Australia to allow overseas arrivals with Covid-19 rapid antigen test

The rapid antigen test (RAT) must be done under the supervision of a medical practitioner - including pharmacists or trained personnel at authorised airport testing stations. PHOTO: REUTERS

SYDNEY (BLOOMBERG) - Australia will allow international air travellers to enter the country if they provide results from a rapid antigen test taken within 24 hours of departure.

Such a test must be undertaken by or under the supervision of a medical practitioner, including pharmacists or trained personnel at an authorised airport testing station, the Ministry of Health said on its website on Saturday (Jan 22) in Sydney. The change is effective from 1am on Sunday.

Until now, any incoming traveller needed to provide a negative polymerase chain reaction (PCR) test within three days of departure, creating the risk a person may get infected after the test and before embarking.

In addition, the global spread of Omicron has dramatically increased the demand for PCR testing, which has impacted access for those wanting pre-departure certification.
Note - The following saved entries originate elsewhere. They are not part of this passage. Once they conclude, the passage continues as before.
(* ===== verification/Md5.v ===== *)
(** * MD5

    [libr/hash/md5c.c]. *)

From S2P Require Import Prelude HashBlocks.

Definition F (x y z : Z) : Z := Z.lor (Z.land x y) (Z.land (not32 x) z).
Definition G (x y z : Z) : Z := Z.lor (Z.land x z) (Z.land y (not32 z)).
Definition H (x y z : Z) : Z := Z.lxor (Z.lxor x y) z.
Definition I (x y z : Z) : Z := Z.lxor y (Z.lor x (not32 z)).
Definition ROTATE_LEFT (x n : Z) : Z := rotl32 x n.

(** A step on [a]: a function of the other three, a word of the block, a count of
    the rotation and a constant. *)
Definition md5_op (f : Z -> Z -> Z -> Z) (x s ac a b c d : Z) : Z := u32 (ROTATE_LEFT (u32 (a + f b c d + x + ac)) s + b).
Definition FF := md5_op F.
Definition GG := md5_op G.
Definition HH := md5_op H.
Definition II := md5_op I.

(** The steps.  In the source the four variables take turns in the four places. *)
Definition md5_steps : list ((Z -> Z -> Z -> Z -> Z -> Z -> Z -> Z) * nat * Z * Z) := [
  (FF, 0%nat, 7, 0xd76aa478); (FF, 1%nat, 12, 0xe8c7b756); (FF, 2%nat, 17, 0x242070db); (FF, 3%nat, 22, 0xc1bdceee);
  (FF, 4%nat, 7, 0xf57c0faf); (FF, 5%nat, 12, 0x4787c62a); (FF, 6%nat, 17, 0xa8304613); (FF, 7%nat, 22, 0xfd469501);
  (FF, 8%nat, 7, 0x698098d8); (FF, 9%nat, 12, 0x8b44f7af); (FF, 10%nat, 17, 0xffff5bb1); (FF, 11%nat, 22, 0x895cd7be);
  (FF, 12%nat, 7, 0x6b901122); (FF, 13%nat, 12, 0xfd987193); (FF, 14%nat, 17, 0xa679438e); (FF, 15%nat, 22, 0x49b40821);
  (GG, 1%nat, 5, 0xf61e2562); (GG, 6%nat, 9, 0xc040b340); (GG, 11%nat, 14, 0x265e5a51); (GG, 0%nat, 20, 0xe9b6c7aa);
  (GG, 5%nat, 5, 0xd62f105d); (GG, 10%nat, 9, 0x2441453); (GG, 15%nat, 14, 0xd8a1e681); (GG, 4%nat, 20, 0xe7d3fbc8);
  (GG, 9%nat, 5, 0x21e1cde6); (GG, 14%nat, 9, 0xc33707d6); (GG, 3%nat, 14, 0xf4d50d87); (GG, 8%nat, 20, 0x455a14ed);
  (GG, 13%nat, 5, 0xa9e3e905); (GG, 2%nat, 9, 0xfcefa3f8); (GG, 7%nat, 14, 0x676f02d9); (GG, 12%nat, 20, 0x8d2a4c8a);
  (HH, 5%nat, 4, 0xfffa3942); (HH, 8%nat, 11, 0x8771f681); (HH, 11%nat, 16, 0x6d9d6122); (HH, 14%nat, 23, 0xfde5380c);
  (HH, 1%nat, 4, 0xa4beea44); (HH, 4%nat, 11, 0x4bdecfa9); (HH, 7%nat, 16, 0xf6bb4b60); (HH, 10%nat, 23, 0xbebfbc70);
  (HH, 13%nat, 4, 0x289b7ec6); (HH, 0%nat, 11, 0xeaa127fa); (HH, 3%nat, 16, 0xd4ef3085); (HH, 6%nat, 23, 0x4881d05);
  (HH, 9%nat, 4, 0xd9d4d039); (HH, 12%nat, 11, 0xe6db99e5); (HH, 15%nat, 16, 0x1fa27cf8); (HH, 2%nat, 23, 0xc4ac5665);
  (II, 0%nat, 6, 0xf4292244); (II, 7%nat, 10, 0x432aff97); (II, 14%nat, 15, 0xab9423a7); (II, 5%nat, 21, 0xfc93a039);
  (II, 12%nat, 6, 0x655b59c3); (II, 3%nat, 10, 0x8f0ccc92); (II, 10%nat, 15, 0xffeff47d); (II, 1%nat, 21, 0x85845dd1);
  (II, 8%nat, 6, 0x6fa87e4f); (II, 15%nat, 10, 0xfe2ce6e0); (II, 6%nat, 15, 0xa3014314); (II, 13%nat, 21, 0x4e0811a1);
  (II, 4%nat, 6, 0xf7537e82); (II, 11%nat, 10, 0xbd3af235); (II, 2%nat, 15, 0x2ad7d2bb); (II, 9%nat, 21, 0xeb86d391)
].

(** [Decode]: words from bytes, the first byte the lowest. *)
Definition Decode (block : list Z) : list Z := le_words32 16 block.
(** [Encode]. *)
Definition Encode (input : list Z) : list Z := input ≫= le_bytes 4.

Definition MD5Transform (state : words4) (block : list Z) : words4 :=
  let x := Decode block in
  add4 state (foldl (fun w '(op, k, s, ac) => turn (op (default 0 (x !! k)) s ac) w) state md5_steps).

Record R_MD5_CTX := mk_md5 { md5_state : words4; md5_count0 : Z; md5_count1 : Z; md5_buffer : list Z }.

Definition md5_init_state : words4 := W4 0x67452301 0xefcdab89 0x98badcfe 0x10325476.
(** The buffer keeps what it holds. *)
Definition MD5Init (context : R_MD5_CTX) : R_MD5_CTX := mk_md5 md5_init_state 0 0 (md5_buffer context).

(** The loop over the whole blocks of [input] from [i] on: the state and where it
    ends.  [n] bounds the turns. *)
Fixpoint transform_loop (n : nat) (state : words4) (input : list Z) (i : nat) : words4 * nat :=
  match n with
  | O => (state, i)
  | S n =>
      if (i + 63 <? length input)%nat then transform_loop n (MD5Transform state (take 64 (drop i input))) input (i + 64)
      else (state, i)
  end.

(** [input] has [inputLen] bytes. *)
Definition MD5Update (context : R_MD5_CTX) (input : list Z) : R_MD5_CTX :=
  let inputLen := Z.of_nat (length input) in
  let index := Z.to_nat (Z.land (Z.shiftr (md5_count0 context) 3) 0x3f) in
  let bits := u32 (Z.shiftl inputLen 3) in
  let count0 := u32 (md5_count0 context + bits) in
  let count1 := if count0 <? bits then u32 (md5_count1 context + 1) else md5_count1 context in
  let count1 := u32 (count1 + Z.shiftr inputLen 29) in
  let partLen := (64 - index)%nat in
  if (partLen <=? length input)%nat then
    let buffer := at_offset index (blit (take partLen input)) (md5_buffer context) in
    let state := MD5Transform (md5_state context) buffer in
    let '(state, i) := transform_loop (length input / 64) state input partLen in
    mk_md5 state count0 count1 (blit (drop i input) buffer)
  else mk_md5 (md5_state context) count0 count1 (at_offset index (blit input) (md5_buffer context)).

Definition PADDING : list Z := 0x80 :: replicate 63 0.

(** The digest; the context is zeroed. *)
Definition MD5Final (context : R_MD5_CTX) : list Z * R_MD5_CTX :=
  let bits := Encode [md5_count0 context; md5_count1 context] in
  let index := Z.to_nat (Z.land (Z.shiftr (md5_count0 context) 3) 0x3f) in
  let padLen := (if (index <? 56)%nat then 56 - index else 120 - index)%nat in
  let context := MD5Update (MD5Update context (take padLen PADDING)) bits in
  (Encode (list4 (md5_state context)), mk_md5 (W4 0 0 0 0) 0 0 (replicate 64 0)).

(** ** The digest of a message *)

Definition md5_padded (m : list Z) : list Z := m ++ padding (length m) ++ le_bytes 8 (8 * Z.of_nat (length m)).
Definition md5 (m : list Z) : list Z := Encode (list4 (absorb 64 MD5Transform md5_init_state (md5_padded m))).

(** The text [abc] and an empty one. *)
Example md5_abc : md5 [97; 98; 99] = [0x90; 0x01; 0x50; 0x98; 0x3c; 0xd2; 0x4f; 0xb0; 0xd6; 0x96; 0x3f; 0x7d; 0x28; 0xe1; 0x7f; 0x72].
Proof. vm_compute. reflexivity. Qed.
Example md5_empty : md5 [] = [0xd4; 0x1d; 0x8c; 0xd9; 0x8f; 0x00; 0xb2; 0x04; 0xe9; 0x80; 0x09; 0x98; 0xec; 0xf8; 0x42; 0x7e].
Proof. vm_compute. reflexivity. Qed.

(** ** A context and the message it has read *)

Record md5_read (context : R_MD5_CTX) (m : list Z) : Prop := {
  mr_state : md5_state context = absorb 64 MD5Transform md5_init_state m;
  mr_length : length (md5_buffer context) = 64%nat;
  mr_rest : take (length m mod 64) (md5_buffer context) = rest 64 m;
  mr_count0 : md5_count0 context = u32 (8 * Z.of_nat (length m));
  mr_count1 : md5_count1 context = u32 (8 * Z.of_nat (length m) / 2 ^ 32)
}.

Lemma md5_init_read context : length (md5_buffer context) = 64%nat -> md5_read (MD5Init context) [].
Proof. by split. Qed.

Lemma md5_index context m :
  md5_read context m -> Z.to_nat (Z.land (Z.shiftr (md5_count0 context) 3) 0x3f) = (length m mod 64)%nat.
Proof.
  intros [_ _ _ E _]. rewrite E. change 0x3f with (2 ^ 6 - 1). rewrite pow2_mod_land, Z.shiftr_div_pow2 by lia. unfold u32.
  apply Nat2Z.inj. rewrite Nat2Z.inj_mod, Z2Nat.id by zlia. change (Z.of_nat 64) with 64. zlia.
Qed.

Lemma transform_loop_absorb n state input i :
  (i <= length input)%nat -> (length input - i < 64 * (n + 1))%nat ->
  exists j, transform_loop n state input i = (absorb 64 MD5Transform state (drop i input), j) /\ (j <= length input)%nat
    /\ drop j input = rest 64 (drop i input).
Proof.
  revert state i. induction n as [|n IH]; intros state i Hi Hn.
  { destruct (absorb_short 64 MD5Transform state (drop i input)) as [E1 E2]; [rewrite length_drop; lia|]. exists i. by rewrite E1, E2. }
  cbn [transform_loop]. destruct (Nat.ltb_spec (i + 63) (length input)) as [H|H].
  - destruct (IH (MD5Transform state (take 64 (drop i input))) (i + 64)%nat) as (j & E & Hj & Er); [lia|lia|].
    exists j. rewrite E, Er. destruct (absorb_step 64 MD5Transform ltac:(lia) state (drop i input)) as [-> ->]; [rewrite length_drop; lia|].
    by rewrite drop_drop.
  - destruct (absorb_short 64 MD5Transform state (drop i input)) as [E1 E2]; [rewrite length_drop; lia|]. exists i. by rewrite E1, E2.
Qed.

Lemma count_add n l :
  0 <= n -> 0 <= l < 2 ^ 32 ->
  let bits := u32 (8 * l) in
  let c0 := u32 (u32 (8 * n) + bits) in
  c0 = u32 (8 * (n + l))
  /\ u32 ((if c0 <? bits then u32 (u32 (8 * n / 2 ^ 32) + 1) else u32 (8 * n / 2 ^ 32)) + l / 2 ^ 29) = u32 (8 * (n + l) / 2 ^ 32).
Proof.
  intros Hn Hl. unfold u32. cbv zeta. split; [zlia|].
  destruct (Z.ltb_spec (((8 * n) mod 2 ^ 32 + (8 * l) mod 2 ^ 32) mod 2 ^ 32) ((8 * l) mod 2 ^ 32)); zlia.
Qed.

Lemma md5_update_read context m x : md5_read context m -> Z.of_nat (length x) < 2 ^ 32 -> md5_read (MD5Update context x) (m ++ x).
Proof.
  intros R Hx. pose proof (md5_index context m R) as Ei. destruct R as [Rs Rl Rr R0 R1].
  destruct (absorb_app 64 MD5Transform ltac:(lia) md5_init_state m x) as [Ea Er]. rewrite <- Rs in Ea.
  pose proof (rest_length 64 ltac:(lia) m) as Lr. set (index := (length m mod 64)%nat) in *.
  assert (index < 64)%nat as Hi by (apply Nat.mod_upper_bound; lia).
  assert (u32 (Z.shiftl (Z.of_nat (length x)) 3) = u32 (8 * Z.of_nat (length x))) as Eb by (rewrite Z.shiftl_mul_pow2 by lia; f_equal; lia).
  destruct (count_add (Z.of_nat (length m)) (Z.of_nat (length x))) as [C0 C1]; [lia|lia|].
  rewrite <- R0, <- R1, <- Nat2Z.inj_add, <- length_app in *.
  unfold MD5Update. rewrite Ei, Eb, Z.shiftr_div_pow2 by lia. cbv zeta.
  set (count0 := u32 (md5_count0 context + _)) in *. set (count1 := u32 ((if count0 <? _ then _ else _) + _)) in *.
  destruct (Nat.leb_spec (64 - index) (length x)) as [Hp|Hp].
  - set (buffer := at_offset index (blit (take (64 - index) x)) (md5_buffer context)).
    assert (buffer = rest 64 m ++ take (64 - index) x) as Ebuf.
    { unfold buffer. rewrite at_offset_blit by (rewrite length_take; lia). rewrite Rr. f_equal. rewrite drop_ge by (rewrite length_take; lia). apply app_nil_r. }
    assert (length buffer = 64%nat) as Lb by (rewrite Ebuf, length_app, length_take; lia).
    destruct (transform_loop_absorb (length x / 64) (MD5Transform (md5_state context) buffer) x (64 - index)) as (j & E & Hj & Ej);
      [lia|pose proof (Nat.div_mod (length x) 64); pose proof (Nat.mod_upper_bound (length x) 64); lia|].
    rewrite E. cbv beta iota.
    destruct (absorb_step 64 MD5Transform ltac:(lia) (md5_state context) (rest 64 m ++ x)) as [Es1 Es2]; [rewrite length_app; lia|].
    rewrite take_app, Lr, (take_ge (rest 64 m)), <- Ebuf in Es1 by lia.
    rewrite drop_app, (drop_ge (rest 64 m)), Lr, app_nil_l in Es1, Es2 by lia.
    pose proof (rest_length 64 ltac:(lia) (m ++ x)) as Lr'.
    assert (drop j x = rest 64 (m ++ x)) as Ej' by (by rewrite Ej, Er, Es2).
    split; cbn [md5_state md5_buffer md5_count0 md5_count1].
    + by rewrite Ea, Es1.
    + rewrite length_blit. exact Lb.
    + rewrite <- Lr', <- Ej'. unfold blit. rewrite take_app_le by (rewrite length_take, Ej', Lr'; pose proof (Nat.mod_upper_bound (length (m ++ x)) 64); lia).
      rewrite take_take. apply take_ge. rewrite Ej', Lr', Lb. pose proof (Nat.mod_upper_bound (length (m ++ x)) 64). lia.
    + exact C0.
    + exact C1.
  - destruct (absorb_short 64 MD5Transform (md5_state context) (rest 64 m ++ x)) as [Es1 Es2]; [rewrite length_app; lia|].
    split; cbn [md5_state md5_buffer md5_count0 md5_count1].
    + by rewrite Ea, Es1.
    + rewrite length_at_offset; [done|]. intros d. apply length_blit.
    + rewrite <- rest_length, Er, Es2, length_app, at_offset_blit, Rr by lia. rewrite app_assoc.
      apply take_app_length'. by rewrite length_app.
    + exact C0.
    + exact C1.
Qed.

(** The count of bits as [MD5Final] stores it. *)
Lemma encode_count n : Encode [u32 n; u32 (n / 2 ^ 32)] = le_bytes 8 n.
Proof.
  change 8%nat with (4 + 4)%nat. rewrite le_bytes_app. unfold Encode. cbn [mbind list_bind]. rewrite app_nil_r.
  change (8 * Z.of_nat 4) with 32. rewrite Z.shiftr_div_pow2 by lia.
  change u32 with (fun x => x mod 2 ^ (8 * Z.of_nat 4)). cbv beta. by rewrite !le_bytes_mod_k by lia.
Qed.

Lemma take_padding n : take (if (n mod 64 <? 56)%nat then 56 - n mod 64 else 120 - n mod 64) PADDING = padding n.
Proof.
  rewrite padding_eq. unfold PADDING. pose proof (Nat.mod_upper_bound n 64 ltac:(lia)).
  destruct (Nat.ltb_spec (n mod 64) 56).
  - replace (56 - n mod 64)%nat with (S (55 - n mod 64)) by lia. cbn [take]. f_equal. rewrite take_replicate. f_equal. lia.
  - replace (120 - n mod 64)%nat with (S (119 - n mod 64)) by lia. cbn [take]. f_equal. rewrite take_replicate. f_equal. lia.
Qed.

Lemma md5_final_read context m : md5_read context m -> (MD5Final context).1 = md5 m.
Proof.
  intros R. unfold MD5Final, md5. rewrite (md5_index context m R), take_padding. cbn [fst].
  assert (forall n, Z.of_nat (length (padding n)) < 2 ^ 32) as Hp.
  { intros n. rewrite padding_length. destruct (n mod 64 <? 56)%nat; lia. }
  pose proof (md5_update_read _ _ _ R (Hp (length m))) as R1.
  assert (Encode [md5_count0 context; md5_count1 context] = le_bytes 8 (8 * Z.of_nat (length m))) as Eb.
  { rewrite (mr_count0 _ _ R), (mr_count1 _ _ R). apply encode_count. }
  rewrite Eb. assert (Z.of_nat (length (le_bytes 8 (8 * Z.of_nat (length m)))) < 2 ^ 32) as Hb by (by rewrite length_le_bytes).
  pose proof (md5_update_read _ _ _ R1 Hb) as R2. rewrite (mr_state _ _ R2). unfold md5_padded. by rewrite <- app_assoc.
Qed.

(** A message given to [MD5Update] piece by piece has the digest of the whole
    message: the blocks of the message with its padding, whatever was in the
    context before [MD5Init]. *)
Theorem md5_pieces context chunks :
  length (md5_buffer context) = 64%nat -> Forall (fun x => Z.of_nat (length x) < 2 ^ 32) chunks ->
  (MD5Final (foldl MD5Update (MD5Init context) chunks)).1 = md5 (concat chunks).
Proof.
  intros Hl Hc. apply md5_final_read.
  assert (forall c m, md5_read c m -> md5_read (foldl MD5Update c chunks) (m ++ concat chunks)) as H.
  { induction Hc as [|x chunks Hx Hc IH]; intros c m R; simpl; [by rewrite app_nil_r|].
    rewrite app_assoc. by apply IH, md5_update_read. }
  apply (H _ []). by apply md5_init_read.
Qed.

Definition md5_context : R_MD5_CTX := mk_md5 (W4 0 0 0 0) 0 0 (replicate 64 0xaa).

Lemma md5_pieces_witness :
  (MD5Final (foldl MD5Update (MD5Init md5_context) [[97]; [98; 99]])).1 = md5 [97; 98; 99]
  /\ (MD5Final (foldl MD5Update (MD5Init md5_context) [replicate 100 1; replicate 100 2])).1 = md5 (replicate 100 1 ++ replicate 100 2).
Proof.
  split; [apply (md5_pieces md5_context [[97]; [98; 99]])|apply (md5_pieces md5_context [replicate 100 1; replicate 100 2])];
    try reflexivity; repeat constructor.
Defined.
"This change will make it easier for Australians to return home," Health Minister Greg Hunt said in a televised news conference. "It recognises the global reality of a more infectious but less severe strain and the challenge that it has created internationally in terms of access to PCR tests."

A negative PCR test result will continue to be accepted, the ministry said.

In addition, the government will allow people who provide verification that they have recovered from Covid-19 to travel seven days after their positive test, down from 14 days, the ministry said.